The current multi-agent decision-making technologies mainly focus on deep reinforcement learning (DRL) due to the excellent performance of DRL in high-dimensional dynamic state space [
14]. The keys of DRL in uncertain interactive traffic scenarios can be summarized as follows: (1) Efficient modeling of interactive traffic scenes and accurate representation of state features. (2) Generating reasonable and cooperative decision-making behaviors based on uncertain scene changes and individual task requirements. The design of the reward function is an essential part of the DRL application. Concretizing and numericizing task objectives realizes the communication between objectives and algorithms. Therefore, the design of the reward function determines whether the agent can generate reasonable and cooperative decision-making behaviors [
15]. In addition, the accurate modeling of the interactive traffic environment and representation of state characteristics are the requirements for agents to generate expected behaviors.

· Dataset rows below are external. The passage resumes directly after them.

(** The possible outcomes of importing a vector of doubles. *)
Lemma import_fp64_inv c f k v rc f' v' : importColumnValues_fp64 c f k v = Ret (rc, f', v') ->
  (rc <> 0 /\ v' = v /\ (f' = f \/ f' = set_count f (Z.of_nat (length v)) /\ (val_count_ f = -1 \/ val_count_ f = Z.of_nat (length v)))) \/
  (rc = 0 /\ v' = [] /\ local_in c k /\ (val_count_ f = -1 \/ val_count_ f = Z.of_nat (length v)) /\ float_run_ f = true /\
   fp64_col_ f !! k = None /\
   f' = {| float_run_ := true; val_count_ := Z.of_nat (length v); fp64_col_ := <[k := v]> (fp64_col_ f); int64_col_ := int64_col_ f |}).
Proof.
  unfold importColumnValues_fp64, getColumnLocality. destruct (local_col_ c !! k) as [l|] eqn:El; simpl; [|done].
  destruct l; simpl; [|intros [= <- <- <-]; left; auto].
  destruct (setOrCheckValueCount f (Z.of_nat (length v))) as [r g] eqn:Eg.
  destruct (count_spec _ _ _ _ (Nat2Z.is_nonneg _) Eg) as [(-> & Hc & ->)|(-> & Hc & Hn & ->)]; simpl.
  - destruct (float_run_ f) eqn:Ef; simpl; [|intros [= <- <- <-]; left; split; [done|]; split; [done|]; by right].
    destruct (fp64_col_ f !! k) eqn:Ek; simpl; intros [= <- <- <-];
      [left; split; [done|]; split; [done|]; by right|].
    right. rewrite map_insert_fresh by done. auto 10.
  - intros [= <- <- <-]. left; auto.
Qed.

(** The possible outcomes of importing a vector of integers. *)
Lemma import_i64_inv c f k v rc f' v' : importColumnValues_i64 c f k v = Ret (rc, f', v') ->
  (rc <> 0 /\ v' = v /\ (f' = f \/ f' = set_count f (Z.of_nat (length v)) /\ (val_count_ f = -1 \/ val_count_ f = Z.of_nat (length v)))) \/
  (rc = 0 /\ v' = [] /\ local_in c k /\ col_dtype_ c !! k = Some INT64 /\ (val_count_ f = -1 \/ val_count_ f = Z.of_nat (length v)) /\
   f' = {| float_run_ := float_run_ f; val_count_ := Z.of_nat (length v);
           fp64_col_ := if float_run_ f then <[k := d_of_int <$> v]> (fp64_col_ f) else fp64_col_ f;
           int64_col_ := if float_run_ f then int64_col_ f else <[k := v]> (int64_col_ f) |} /\
   (if float_run_ f then fp64_col_ f !! k = None else int64_col_ f !! k = None)).
Proof.
  unfold importColumnValues_i64, getColumnLocality, getColumnDtype. destruct (local_col_ c !! k) as [l|] eqn:El; simpl; [|done].
  destruct l; simpl; [|intros [= <- <- <-]; left; auto].
  destruct (col_dtype_ c !! k) as [d|] eqn:Ed; simpl; [|done].
  destruct (decide (d <> INT64)) as [Hd|Hd]; [intros [= <- <- <-]; left; auto|].
  assert (d = INT64) as -> by (destruct d; [done|by destruct Hd]).
  destruct (setOrCheckValueCount f (Z.of_nat (length v))) as [r g] eqn:Eg.
  destruct (count_spec _ _ _ _ (Nat2Z.is_nonneg _) Eg) as [(-> & Hc & ->)|(-> & Hc & Hn & ->)]; simpl; [|intros [= <- <- <-]; left; auto].
  destruct (float_run_ f) eqn:Ef.
  - intros H. apply res_bind_Ret in H as ([[rc1 f1] v1] & E1 & H).
    apply import_fp64_inv in E1 as [(Hrc & -> & Hf)|(-> & -> & _ & _ & _ & Hk & ->)]; simpl in *.
    + rewrite (proj2 (Z.eqb_neq rc1 0)) in H by done. simpl in H. injection H as <- <- <-. left. split; [done|]. split; [done|].
      rewrite length_fmap in Hf. destruct Hf as [->|[-> _]]; right; auto.
    + injection H as <- <- <-. right. rewrite length_fmap, map_insert_present by (by rewrite lookup_insert_eq).
      auto 10.
  - destruct (int64_col_ f !! k) eqn:Ek; intros [= <- <- <-]; [left; split; [done|]; split; [done|]; by right|].
    right. rewrite map_insert_fresh by done. auto 10.
Qed.

Lemma feed_ok_import_i64 c f k v rc f' v' :
  importColumnValues_i64 c f k v = Ret (rc, f', v') -> feed_ok c f -> feed_ok c f'.
Proof.
  intros H Hf. apply import_i64_inv in H as [(_ & _ & [->|[-> Hc]])|(_ & _ & Hl & Hd & Hc & -> & Hk)]; [done|apply feed_ok_count; [lia|done..]|].
  apply (feed_ok_count c f _ (Nat2Z.is_nonneg (length v)) Hc) in Hf as [H1 H2 H3]. simpl in *.
  destruct (float_run_ f); simpl in *; split; simpl; try done.
  - apply map_Forall_insert; [done|]. rewrite length_fmap. auto.
  - apply map_Forall_insert; auto.
Qed.

Lemma feed_ok_import_fp64 c f k v rc f' v' :
  importColumnValues_fp64 c f k v = Ret (rc, f', v') -> feed_ok c f -> feed_ok c f'.
Proof.
  intros H Hf. apply import_fp64_inv in H as [(_ & _ & [->|[-> Hc]])|(_ & _ & Hl & Hc & Hm & Hk & ->)]; [done|apply feed_ok_count; [lia|done..]|].
  apply (feed_ok_count c f _ (Nat2Z.is_nonneg (length v)) Hc) in Hf as [H1 H2 H3]. simpl in *. rewrite Hm in H3.
  split; simpl; [|done..]. by apply map_Forall_insert.
Qed.

(** ** Properties of the feed dictionary *)

Inductive feed_step (c : ColumnConfig) : FeedDict -> FeedDict -> Prop :=
| step_import_i64 f k v rc f' v' : importColumnValues_i64 c f k v = Ret (rc, f', v') -> feed_step c f f'
| step_import_fp64 f k v rc f' v' : importColumnValues_fp64 c f k v = Ret (rc, f', v') -> feed_step c f f'.

Lemma feed_ok_reachable c f g : rtc (feed_step c) f g -> feed_ok c f -> feed_ok c g.
Proof.
  induction 1 as [|f g h Hs _ IH]; [done|]. intros Hf. apply IH.
  destruct Hs as [?????? E|?????? E]; [by eapply feed_ok_import_i64|by eapply feed_ok_import_fp64].
Qed.

(** after any sequence of column imports, accepted or refused, into a new
    feed dictionary, every stored column is local to the party, sits in the map
    of the run mode and has exactly [val_count_] rows, so that any two columns
    an evaluation reads have one length. *)
Theorem feed_dict_invariant c b f : rtc (feed_step c) (new_FeedDict b) f ->
  feed_ok c f /\ float_run_ f = b /\
  (forall k v, getColumnValues_i64 c f k = Ret (inr v) -> Z.of_nat (length v) = val_count_ f /\ b = false) /\
  (forall k v, getColumnValues_fp64 c f k = Ret (inr v) -> Z.of_nat (length v) = val_count_ f /\ b = true).
Proof.
  intros H. assert (Hf := feed_ok_reachable _ _ _ H (feed_ok_new c b)).
  assert (Hm : float_run_ f = b).
  { clear Hf. remember (new_FeedDict b) as g eqn:Eg. assert (Hg : float_run_ g = b) by (by subst). clear Eg.
    induction H as [|f g h Hs _ IH]; [done|]. apply IH. rewrite <- Hg.
    destruct Hs as [?????? E|?????? E].
    - apply import_i64_inv in E as [(_ & _ & [->|[-> _]])|(_ & _ & _ & _ & _ & -> & _)]; done.
    - apply import_fp64_inv in E as [(_ & _ & [->|[-> _]])|(_ & _ & _ & _ & Hr & _ & ->)]; done. }
  split; [done|]. split; [done|]. destruct Hf as [H1 H2 _]. split; intros k v.
  - unfold getColumnValues_i64, getColumnLocality. intros Hg. split_matches. split; [|done].
    by apply (H2 k v).
  - unfold getColumnValues_fp64, getColumnLocality. intros Hg.
    split_matches. split; [by apply (H1 k v)|]. by destruct (float_run_ f).
Qed.

Definition sample_config : ColumnConfig :=
  {| cc_party_id := 0; col_owner_ := {[ chars "A" := 0; chars "B" := 1 ]};
     col_dtype_ := {[ chars "A" := INT64; chars "B" := FP64 ]}; local_col_ := {[ chars "A" := true; chars "B" := false ]} |}.

Lemma feed_dict_invariant_witness : exists f, rtc (feed_step sample_config) (new_FeedDict false) f /\
  val_count_ f = 2 /\ feed_ok sample_config f.
Proof.
  eexists. assert (H : rtc (feed_step sample_config) (new_FeedDict false)
    {| float_run_ := false; val_count_ := 2; fp64_col_ := ∅; int64_col_ := {[ chars "A" := [3; 4] ]} |}).
  { apply rtc_once, (step_import_i64 _ _ (chars "A") [3; 4] 0 _ []). vm_compute. reflexivity. }
  split; [exact H|]. split; [done|]. exact (proj1 (feed_dict_invariant sample_config false _ H)).
Defined.

(** importing an integer column succeeds exactly when the column is local,
    declared [INT64], as long as the columns before it and not there yet; the
    values are then read back (as doubles in floating-point mode), the other
    columns read as before, and a second import is refused without effect. *)
Theorem feed_import_roundtrip c f k v :
  local_in c k -> col_dtype_ c !! k = Some INT64 ->
  ((exists f' v', importColumnValues_i64 c f k v = Ret (0, f', v')) <->
     (val_count_ f = -1 \/ val_count_ f = Z.of_nat (length v)) /\
     (if float_run_ f then fp64_col_ f !! k = None else int64_col_ f !! k = None)) /\
  (forall f' v', importColumnValues_i64 c f k v = Ret (0, f', v') ->
     v' = [] /\
     (if float_run_ f then getColumnValues_fp64 c f' k = Ret (inr (d_of_int <$> v))
      else getColumnValues_i64 c f' k = Ret (inr v)) /\
     (forall k', k' <> k -> getColumnValues_i64 c f' k' = getColumnValues_i64 c f k' /\
                            getColumnValues_fp64 c f' k' = getColumnValues_fp64 c f k') /\
     (exists rc, rc <> 0 /\ importColumnValues_i64 c f' k v = Ret (rc, f', v))).
Proof.
  intros Hl Hd. split; [split|].
  - intros (f' & v' & [(? & _)|(_ & _ & _ & _ & Hc & _ & Hk)]%import_i64_inv); [done|]. done.
  - intros [Hc Hk]. unfold importColumnValues_i64, getColumnLocality, getColumnDtype. rewrite Hl, Hd. simpl.
    assert (E : setOrCheckValueCount f (Z.of_nat (length v)) = (0, set_count f (Z.of_nat (length v)))).
    { destruct (setOrCheckValueCount f _) as [r g] eqn:E. apply count_spec in E; [|lia].
      destruct E as [(-> & _ & ->)|(_ & ? & ? & _)]; [done|lia]. }
    rewrite E. simpl. destruct (float_run_ f) eqn:Ef; simpl; [|rewrite Hk; eauto].
    unfold importColumnValues_fp64, getColumnLocality. rewrite Hl. simpl. rewrite length_fmap, count_same by (done || lia).
    simpl. rewrite Ef, Hk. simpl. eauto.
  - intros f' v' [(? & _)|(_ & -> & _ & _ & Hc & -> & Hk)]%import_i64_inv; [done|]. split; [done|].
    split; [|split].
    + unfold getColumnValues_fp64, getColumnValues_i64, getColumnLocality. rewrite Hl. simpl.
      destruct (float_run_ f); simpl; by rewrite lookup_insert_eq.
    + intros k' Hk'. unfold getColumnValues_fp64, getColumnValues_i64. simpl.
      destruct (float_run_ f); rewrite ?lookup_insert_ne by done; done.
    + unfold importColumnValues_i64, getColumnLocality, getColumnDtype. rewrite Hl, Hd. simpl.
      rewrite count_same by (done || lia). simpl. destruct (float_run_ f); simpl; [|rewrite lookup_insert_eq; by exists (-4)].
      unfold importColumnValues_fp64, getColumnLocality. rewrite Hl. simpl. rewrite length_fmap, count_same by (done || lia).
      simpl. rewrite lookup_insert_eq. by exists (-3).
Qed.

Lemma feed_import_roundtrip_witness :
  exists f' v', importColumnValues_i64 sample_config (new_FeedDict false) (chars "A") [3; 4] = Ret (0, f', v').
Proof.
  apply (proj1 (feed_import_roundtrip sample_config (new_FeedDict false) (chars "A") [3; 4] eq_refl eq_refl)).
  split; [by left|done].
Defined.

(** ** Properties of the run mode *)

Lemma scan_tokens_spec c l types d p r : scan_tokens c l types d p = Ret r ->
  let names := filter (fun t => isOperatorStr t = false) l in
  Forall (fun t => is_Some (col_dtype_ c !! t)) names /\
  r.2 = p /\ r.1.2 = (d || bool_decide (["/"%char] ∈ l)) /\
  (forall t, r.1.1 !! t = match types !! t with Some y => Some y | None => if decide (t ∈ names) then Some COLUMN else None end).
Proof.
  revert types d p. induction l as [|t l IH]; intros types d p H; simpl in H.
  - injection H as <-. simpl. split; [constructor|]. split; [done|]. split; [by rewrite orb_false_r|].
    intros t. by destruct (types !! t).
  - destruct (isOperatorStr t) eqn:Et.
    + apply IH in H as (H1 & H2 & H3 & H4). rewrite filter_cons_False by (by rewrite Et). split; [done|]. split; [done|]. split; [|done].
      rewrite H3, (orb_comm _ d), <- orb_assoc. f_equal. apply Bool.eq_iff_eq_true. rewrite orb_true_iff, !bool_decide_eq_true, elem_of_cons.
      naive_solver.
    + unfold getColumnDtype in H. destruct (col_dtype_ c !! t) as [y|] eqn:Ey; [|done]. simpl in H.
      apply IH in H as (H1 & H2 & H3 & H4). rewrite filter_cons_True by done. split; [by constructor|].
      split; [done|]. split.
      * rewrite H3. f_equal. apply bool_decide_ext. rewrite elem_of_cons. split; [auto|]. intros [<-|]; [|done].
        done.
      * intros s. rewrite H4. unfold map_insert. destruct (types !! t) eqn:Ett; [|destruct (decide (t = s)) as [->|Hts]].
        -- destruct (types !! s) eqn:Ess; [done|]. apply decide_ext. rewrite elem_of_cons. naive_solver.
        -- rewrite lookup_insert_eq, Ett. by rewrite decide_True by apply list_elem_of_here.
        -- rewrite lookup_insert_ne by done. destruct (types !! s); [done|]. apply decide_ext. rewrite elem_of_cons. naive_solver.
Qed.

In studies of traffic scenarios using the DRL method, researchers found that in uncertain interactive traffic scenarios, sparse reward problems lead to agents having a lack of effective information guidance [
16], making the algorithm difficult to converge. In order to solve the sparse reward problem, researchers divide the original goal into different sub-goals and give reasonable rewards or punishments. In [
17], the DDPG was adopted to settle the autonomous braking problem. The reward function was split into three parts to solve the problems: braking too early, braking too late, and braking too quickly. In [
18], the reward function was divided into efficiency and safety rewards to train the comprehensive safety and efficiency decision model. In addition, considering the changes in driving task requirements and scene complexity, some studies have given different weights to the sub-reward functions based on the decomposition of the reward function, so as to train different decision-making modes. In [
19], the reward function was divided into sub-reward functions based on security, efficiency, and comfort. The system can realize different control targets by adjusting the weight values in the reward function.

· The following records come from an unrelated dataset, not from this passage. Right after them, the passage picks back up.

(** [BeforeMPCRun], the operation, [AfterMPCRun]. *)
Definition mpc_calculate (op : TokenValue -> TokenValue -> prog TokenValue) (ch : ascii) (st : lstate) : prog lstate :=
  '(a, b, val1, val2, ts, vs) ← Done (BeforeMPCRun (stk1 st) (val_stk st));
  v ← op val1 val2;
  let new_token := ["("%char] ++ a ++ [ch] ++ b ++ [")"%char] in
  mret (LState (new_token :: ts) (v :: vs) (<[new_token := v]> (val_map st)) (types st)).

Fixpoint mpc_loop (fp : bool) (party : Z) (c : ColumnConfig) (f : FeedDict) (suffix : list str) (st : lstate)
  : prog (Z * lstate * list str) :=
  match suffix with
  | [] => mret (0, st, [])
  | token :: suffix =>
      match mpc_operator fp party (getColumnValuesCount f) token with
      | Some (ch, op) => st ← mpc_calculate op ch st; mpc_loop fp party c f suffix st
      | None =>
          let type := token_type (types st) token in
          let tys := map_insert token COLUMN (types st) in
          r ← Done (mpc_createTokenValue fp c f type token);
          match r with
          | inl _ => mret (-1, LState (token :: stk1 st) (val_stk st) (val_map st) tys, suffix)
          | inr v => mpc_loop fp party c f suffix
                       (LState (token :: stk1 st) (v :: val_stk st) (<[token := v]> (val_map st)) tys)
          end
      end
  end.

Definition set_run (x : MPCExpressExecutor) (suffix : list str) (st : lstate) : MPCExpressExecutor :=
  {| fp64_run_ := fp64_run_ x; expr_ := expr_ x; suffix_stk_ := suffix; col_config_ := col_config_ x;
     feed_dict_ := feed_dict_ x; token_val_map_ := val_map st; token_type_map_ := types st; party_id_ := party_id_ x |}.

Definition runMPCEvaluate (x : MPCExpressExecutor) : prog (Z * MPCExpressExecutor) :=
  c ← Done (or_undef (col_config_ x));
  f ← Done (or_undef (feed_dict_ x));
  '(rc, st, rest) ← mpc_loop (fp64_run_ x) (party_id_ x) c f (suffix_stk_ x)
                      (LState [] [] (token_val_map_ x) (token_type_map_ x));
  if negb (rc =? 0) then mret (-1, set_run x rest st)
  else mret (0, set_run x (drain (stk1 st) rest) st).

(** ** Opening the result *)

Definition pop_suffix (x : MPCExpressExecutor) : MPCExpressExecutor :=
  {| fp64_run_ := fp64_run_ x; expr_ := expr_ x; suffix_stk_ := tail (suffix_stk_ x); col_config_ := col_config_ x;
     feed_dict_ := feed_dict_ x; token_val_map_ := token_val_map_ x; token_type_map_ := token_type_map_ x;
     party_id_ := party_id_ x |}.

(** The loop over the parties; [val_vec] collects the opened cells of the column. *)
Fixpoint reveal_loop (me : Z) (s : si64Matrix) (parties : list Z) (val_vec : list Z) : prog (list Z) :=
  match parties with
  | [] => mret val_vec
  | party :: parties =>
      if me =? party then RevealRecv s (fun m => reveal_loop me s parties (val_vec ++ cells m))
      else RevealSend s party (reveal_loop me s parties val_vec)
  end.

(** [revealMPCResult] for integers. *)
Definition revealMPCResult_i64 (x : MPCExpressExecutor) (parties : list Z) (val_vec : list Z)
  : prog (list Z * MPCExpressExecutor) :=
  match suffix_stk_ x with
  | [] => Done Undef
  | final_token :: _ =>
      val ← Done (or_undef (token_val_map_ x !! final_token));
      s ← Done (as_share false val);
      v ← reveal_loop (party_id_ x) s parties [];
      mret (val_vec ++ v, pop_suffix x)
  end.

(** [revealMPCResult] for doubles. *)
Definition revealMPCResult_fp64 (x : MPCExpressExecutor) (parties : list Z) (val_vec : list double)
  : prog (list double * MPCExpressExecutor) :=
  match suffix_stk_ x with
  | [] => Done Undef
  | final_token :: _ =>
      val ← Done (or_undef (token_val_map_ x !! final_token));
      s ← Done (as_share true val);
      v ← reveal_loop (party_id_ x) s parties [];
      mret (val_vec ++ (of_fixed <$> v), pop_suffix x)
  end.
End Party.

(** ** What the parties hold for a tree *)

Section Joint.
Context `{L : Aby3Laws}.
Context (fp : bool) (N : nat) (tys : gmap str TokenType) (leaf : nat -> str -> Z -> Prop).

(** The operators on the secrets: exact modulo 2^64, and in fixed point the
    library's truncated product and the division of [MpcDiv]; a constant divisor
    is inverted first. *)
Definition reciprocal (k : Z) : Z := to_fixed (ddiv (d_of_int 1) (of_fixed k)).

Definition op_rel (ch : ascii) (a b z : Z) : Prop :=
  (ch = "+"%char /\ z = wrap (a + b)) \/ (ch = "-"%char /\ z = wrap (a - b)) \/
  (ch = "*"%char /\ if fp then fixed_product a b z \/ fixed_product b a z else z = wrap (a * b)) \/
  (ch = "/"%char /\ fp = true /\ (div_row a b z \/ fixed_product (reciprocal b) a z)).

(** [z] is a value of the tree at row [i]. *)
Inductive row_rel (i : nat) : etree -> Z -> Prop :=
| row_leaf s z : leaf i s z -> row_rel i (Leaf s) z
| row_node ch l r a b z : row_rel i l a -> row_rel i r b -> op_rel ch a b z -> row_rel i (Node ch l r) z.

Definition mat_rel (t : etree) (m : i64Matrix) : Prop :=
  rows m = N /\ cols m = 1%nat /\ forall i z, cells m !! i = Some z -> row_rel i t z.

Definition const_rel (t : etree) (k : Z) : Prop :=
  is_const tys t = true /\ in_i64 k = true /\ forall i, row_rel i t k.

(** The operands of a [runMPC*] function, at the three parties. *)
Inductive jop (t : etree) : trip operand -> Prop :=
| jop_const k : const_rel t k -> jop t (Trip (OConst k) (OConst k) (OConst k))
| jop_share s m : shares s m -> mat_rel t m -> jop t (trip_map OShare s).

(** The values on the stacks, at the three parties. *)
Inductive jval (t : etree) : trip TokenValue -> Prop :=
| jval_const v k : as_const fp v = Ret k -> const_rel t k -> jval t (Trip v v v)
| jval_col o v m : 0 <= o < 3 -> constructMatrix fp v = Ret m -> mat_ok m -> Forall (fun x => in_i64 x = true) (cells m) ->
    mat_rel t m -> jval t (if o =? 0 then Trip v RemoteCol RemoteCol else if o =? 1 then Trip RemoteCol v RemoteCol
                           else Trip RemoteCol RemoteCol v)
| jval_share s m : shares s m -> mat_rel t m -> jval t (trip_map (share_value fp) s).

Lemma construct_type v m : constructMatrix fp v = Ret m -> (val_type v =? 4) = false /\
  (val_type v =? (if fp then 0 else 1)) = true.
Proof. destruct fp, v; simpl; done. Qed.

Lemma create_local v m : constructMatrix fp v = Ret m ->
  createSharesOf fp N v = call3 (if fp then LocalFixed m else LocalInt m).
Proof. intros H. unfold createSharesOf. rewrite (proj1 (construct_type v m H)). by rewrite H. Qed.

Lemma prepare_local v m : constructMatrix fp v = Ret m ->
  prepare fp N v = prog_bind (fun s => Done (Ret (OShare s))) (call3 (if fp then LocalFixed m else LocalInt m)).
Proof.
  intros H. unfold prepare. rewrite (proj2 (construct_type v m H)), (create_local v m H). done.
Qed.

Lemma prepare_remote :
  prepare fp N RemoteCol = prog_bind (fun s => Done (Ret (OShare s))) (call3 (if fp then RemoteFixed N 1 else RemoteInt N 1)).
Proof. unfold prepare. by destruct fp. Qed.

(** Sharing a column. *)
Lemma prepare_col t o w m n : 0 <= o < 3 -> constructMatrix fp w = Ret m -> mat_ok m -> Forall (fun x => in_i64 x = true) (cells m) ->
  mat_rel t m ->
  exists s, steps n (trip_map (prepare fp N) (if o =? 0 then Trip w RemoteCol RemoteCol else if o =? 1 then Trip RemoteCol w RemoteCol
                           else Trip RemoteCol RemoteCol w)) (S n) (trip_map OShare s) /\ shares s m.
Proof.
  intros Ho Hm Hok Hr Hrel.
  assert (exists s, joint n (owner_calls (if fp then LocalFixed m else LocalInt m)
      (if fp then RemoteFixed N 1 else RemoteInt N 1) o) = Some s /\ shares s m) as (s & Hj & Hs).
  { destruct Hrel as (<- & <- & _). destruct fp; [by apply local_fixed_law|by apply local_int_law]. }
  exists s. split; [|done].
  apply steps_call3 in Hj. eapply (steps_bind _ _ _ _ (Trip (fun s => Done (Ret (OShare s))) (fun s => Done (Ret (OShare s)))
    (fun s => Done (Ret (OShare s))))) in Hj; [|apply (steps_done (S n) (trip_map OShare s))].
  unfold owner_calls in Hj. unfold trip_map, bind3 in *.
  destruct (o =? 0); [|destruct (o =? 1)]; simpl in *; by rewrite prepare_remote, (prepare_local w m Hm).
Qed.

In the decision-making research involving uncertain interactive traffic scenarios, the DRL method only takes the individual characteristics of each vehicle as the input. It ignores the interactive influence of transitivity between vehicles. This will result in CAVs not generating reasonable and cooperative behavior, which may reduce total traffic efficiency and the occurrence of traffic accidents. Graph representation can accurately describe the interactions between agents, representing the relationship between vehicles in uncertain interactive traffic scenarios. Therefore, some researchers focused on the graph reinforcement learning (GRL) method and modeled the interaction with graph representation [
20]. In [
21], a hierarchical GNN framework was proposed and combined with LSTM to model the interactions of heterogeneous traffic participants (vehicles, pedestrians, and riders) to predict their trajectories. The GRL method combines GNN and DRL: the features of interactive scenes are processed by GNN, and cooperative behaviors are generated by the DRL framework [
22]. In [
23], the traffic network was modeled by dynamic traffic flow probability graphs, and a graph convolutional policy network was used in reinforcement learning.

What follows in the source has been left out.